Kate was dead. He knew it. The white-coated stranger looked so grim, so uncomfortable and unhappy. There could only be one explanation.
The doctor opened his mouth and prepared to drop the bomb.
Nick waited for the world to end.
“Kate has an eating disorder,” the doctor declared.
Nick’s mouth fell open. How could the world’s most adamant feminist have body image issues? How could a girl who was filled with natural beauty see herself as fat and imperfect? How could the strongest girl he’d ever known allow herself to starve?
*****
Uncomfortable silence hung in the air around them. It draped like spider webs over his lips, and tangled like chains to block the void between them.
Nick felt like a stranger. The girl he thought he knew was an illusion, an actress filled with a time-bomb of self-destruction. He felt weighed down by an indescribable sadness. He ached with sympathy for Kate, and for the suffering that must have weighed on her night and day.

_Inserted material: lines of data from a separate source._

(* ===== verification/Kernel.v ===== *)
(** * The exokernel interface the port is built on

    libBareMetal.c only loads registers and calls fixed kernel addresses, and
    the kernel itself is not part of this repository.  What the port relies on
    is stated here as interfaces: a 4096-byte-sector store, a serial console
    and a nanosecond counter, each with a concrete instance. *)
From S2P Require Import Prelude.

(** ** b_system function codes (libBareMetal.h) *)
Definition TIMECOUNTER : Z := 0x00.
Definition FREE_MEMORY : Z := 0x01.
Definition WALLCLOCK : Z := 0x02.
Definition NET_STATUS : Z := 0x30.
Definition SHUTDOWN : Z := 0x7F.

Definition SECTOR : Z := 4096.

(** ** Non-volatile storage

    [nvs_read d s] is what [b_nvs_read(mem, s, 1, 0)] puts in [mem], and
    [nvs_write d s bs] is the device after [b_nvs_write(bs, s, 1, 0)]. *)
Class NVS (D : Type) := {
  nvs_read : D -> Z -> list Z;
  nvs_write : D -> Z -> list Z -> D;
}.

Class NVSLaws (D : Type) {N : NVS D} := {
  nvs_read_length : forall d s, length (nvs_read d s) = 4096%nat;
  nvs_read_bytes : forall d s, bytes (nvs_read d s);
  nvs_read_write_eq : forall d s bs,
    length bs = 4096%nat -> bytes bs -> nvs_read (nvs_write d s bs) s = bs;
  nvs_read_write_ne : forall d s s' bs,
    s <> s' -> nvs_read (nvs_write d s bs) s' = nvs_read d s';
}.

(** A RAM disk: sectors never written read as zeros. *)
Definition zero_sector : list Z := replicate 4096 0.
Abbreviation ramdisk := (gmap Z (list Z)).

Definition sector_ok (bs : list Z) : bool :=
  (length bs =? 4096)%nat && forallb (fun b => (0 <=? b) && (b <? 256)) bs.
Definition sector_norm (bs : list Z) : list Z := if sector_ok bs then bs else zero_sector.

#[export] Instance ramdisk_nvs : NVS ramdisk := {|
  nvs_read d s := sector_norm (default zero_sector (d !! s));
  nvs_write d s bs := <[s := bs]> d;
|}.

Lemma sector_ok_spec bs : sector_ok bs = true <-> length bs = 4096%nat /\ bytes bs.
Proof.
  unfold sector_ok, bytes. rewrite andb_true_iff, Nat.eqb_eq, <- Is_true_true, forallb_True.
  assert (forall b, Is_true ((0 <=? b) && (b <? 256)) <-> is_byte b) as E.
  { intros b. rewrite Is_true_true, andb_true_iff, Z.leb_le, Z.ltb_lt. done. }
  by setoid_rewrite E.
Qed.

Lemma sector_norm_ok bs : length (sector_norm bs) = 4096%nat /\ bytes (sector_norm bs).
Proof.
  unfold sector_norm. destruct (sector_ok bs) eqn:E; [by apply sector_ok_spec|].
  apply sector_ok_spec. done.
Qed.

#[export] Instance ramdisk_laws : NVSLaws ramdisk.
Proof.
  split; intros; simpl; try apply sector_norm_ok.
  - rewrite lookup_insert_eq. simpl. unfold sector_norm.
    by rewrite (proj2 (sector_ok_spec bs)).
  - by rewrite lookup_insert_ne.
Qed.

(** ** Console and counter

    The console answers the [n]-th [b_input] with [kbd n] (0: nothing typed)
    and records what [b_output] prints; [tsc n] is the [n]-th value read from
    [b_system(TIMECOUNTER)]. *)
Record console := mkConsole {
  kbd : nat -> Z;
  kbd_pos : nat;
  screen : list Z;
}.

Definition b_input (c : console) : Z * console :=
  (u8 (kbd c (kbd_pos c)), mkConsole (kbd c) (S (kbd_pos c)) (screen c)).

Definition b_output (c : console) (str : list Z) : console :=
  mkConsole (kbd c) (kbd_pos c) (screen c ++ str).

Record clock := mkClock {
  tsc : nat -> Z;
  tsc_pos : nat;
}.

Definition b_timecounter (k : clock) : Z * clock :=
  (u64 (tsc k (tsc_pos k)), mkClock (tsc k) (S (tsc_pos k))).
(* ===== verification/BmfsOps.v ===== *)
(** * BMFS operations: functional behaviour, safety and the invariant

    What each operation of bmfs.c returns and does to the drive, that every
    operation used within [op_ok] returns (no undefined behaviour, no
    non-termination) and keeps [fs_inv], and the end-to-end consequences:
    read-back, append, isolation between files, persistence across a restart. *)
From S2P Require Import Prelude CString Kernel Bmfs BmfsIo BmfsDir BmfsInv.

Ltac bmfs_consts :=
  unfold BLOCK_LIMIT, BMFS_BLOCK_BYTES, BMFS_BLOCK_SECTORS, BMFS_SECTOR_BYTES, u64_ok in *.

Section Ops.
Context {D : Type} `{!NVS D} `{!NVSLaws D}.
Implicit Types st : bmfs D.

Definition file_base (f : bmfs_file) : Z := f_start_block f * BMFS_BLOCK_BYTES.
Definition file_cap (f : bmfs_file) : Z := f_reserved_blocks f * BMFS_BLOCK_BYTES.

(** The facts about an open file the operations use. *)
Record fd_facts st (f : bmfs_file) : Prop := {
  ff_base : 2097152 <= file_base f;
  ff_cap0 : 0 <= file_cap f;
  ff_end : file_base f + file_cap f <= 9223372036854775808;
  ff_size : 0 <= f_size f <= file_cap f;
  ff_pos : 0 <= f_pos f < 9223372036854775808;
  ff_scratch : length (scratch st) = 4096%nat;
  ff_bytes : bytes (scratch st);
  ff_loaded : dir_loaded st = true;
}.

Lemma fd_facts_of st i f :
  fs_inv st -> files st !! i = Some f -> f_used f = true -> fd_facts st f.
Proof.
  intros H Hf Hu. destruct (open_bound st f i H Hf Hu) as (e & [B1 B2 B3 B4 B5 B6 B7] & [E1 E2 E3]).
  pose proof (dir_ok_wf _ _ _ (fi_dir _ H) B1) as [_ _ W1 W2 _ _].
  split; unfold file_base, file_cap; rewrite ?B4, ?B5; bmfs_consts; try lia.
  - apply H.
  - apply H.
  - by eapply open_loaded.
Qed.

(** ** read *)
Definition read_count (f : bmfs_file) (len : Z) : Z :=
  if f_pos f >=? f_size f then 0 else Z.min len (f_size f - f_pos f).

Lemma bmfs_pread_spec st f len :
  fd_facts st f -> 0 <= len < 9223372036854775808 ->
  exists sc, bmfs_pread st f len (f_pos f) =
    Ret (read_count f len,
         slice (disk_byte (disk st)) (file_base f + f_pos f) (read_count f len),
         set_io sc (disk st) st) /\ length sc = 4096%nat /\ bytes sc.
Proof.
  intros [F1 F0 F2 F3 F4 F5 F6 F7] Hlen. unfold bmfs_pread, read_count.
  rewrite Z.geb_leb, Z.gtb_ltb. destruct (Z.leb_spec (f_size f) (f_pos f)).
  { exists (scratch st). rewrite slice_nil by lia. by destruct st. }
  assert ((if f_size f <? u64 (f_pos f + len) then u64 (f_size f - f_pos f) else len) =
    Z.min len (f_size f - f_pos f)) as ->.
  { rewrite !u64_small by lia. destruct (Z.ltb_spec (f_size f) (f_pos f + len)); lia. }
  fold (file_base f). rewrite (u64_small (file_base f + f_pos f)) by lia.
  set (n := Z.min len (f_size f - f_pos f)).
  destruct (pread_loop_spec (io_fuel n) (disk st) (file_base f + f_pos f) n [] (scratch st))
    as (sc & -> & Hs); [apply io_ok_start; lia|done|done|].
  exists sc. rewrite i64_small by lia. done.
Qed.

Lemma bmfs_read_spec st fd f len :
  fs_inv st -> bmfs_is_fd st fd = true -> files st !! fd_slot fd = Some f ->
  0 <= len < 9223372036854775808 ->
  exists sc, bmfs_read st fd len =
    Ret (read_count f len,
         slice (disk_byte (disk st)) (file_base f + f_pos f) (read_count f len),
         set_file (fd - BMFS_FD_BASE) (set_pos (f_pos f + read_count f len) f)
           (set_io sc (disk st) st)) /\ length sc = 4096%nat /\ bytes sc.
Proof.
  intros Hi Hfd Hf Hlen. destruct (is_fd_slot st fd Hfd) as (f' & Ha & Hf' & Hu).
  rewrite Hf in Hf'. injection Hf' as <-.
  pose proof (fd_facts_of st _ f Hi Hf Hu) as FF.
  destruct (bmfs_pread_spec st f len FF Hlen) as (sc & E & Hs). destruct FF.
  exists sc. split; [|done]. unfold bmfs_read. rewrite Ha. simpl. rewrite E. simpl.
  rewrite Z.gtb_ltb. unfold read_count in *. rewrite Z.geb_leb.
  destruct (Z.leb_spec (f_size f) (f_pos f)).
  - simpl. rewrite Z.add_0_r. do 2 f_equal. destruct f. unfold set_pos. simpl in *.
    unfold set_file, set_files. simpl. unfold fd_slot in Hf. by rewrite list_insert_id.
  - destruct (Z.ltb_spec 0 (Z.min len (f_size f - f_pos f))) as [Hp|Hp].
    + by rewrite u64_small by lia.
    + assert (Z.min len (f_size f - f_pos f) = 0) as -> by lia. rewrite Z.add_0_r.
      do 2 f_equal. destruct f. unfold set_pos, set_file, set_files. simpl in *.
      unfold fd_slot in Hf. by rewrite list_insert_id.
Qed.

“How are you?” he asked, the question seemingly shallow and insufficient.
Kate smiled weakly. “I’ve been better.”
“How . . . ? I don’t understand . . . ?” Nick tried to frame a question that would convey his emotions, but the task seemed impossible.
Kate laughed hoarsely and without smiling. The sound was a horrible mutilation of the familiar loud and jubilant laughter. “You want to know the truth,” she translated bitterly. “You want to know how a crazy feminist could become anorexic.”
“Yes.”
“I have to warn you. It’s a story of sadness and imperfection, a story of failures and falsehoods.”
Nick walked awkwardly forward, jolting occasionally to a halt as if to gauge her fragile reaction to his closeness. After a tense moment, he finally sat down beside her. He made a move as if to grab her hand, and then changed his mind.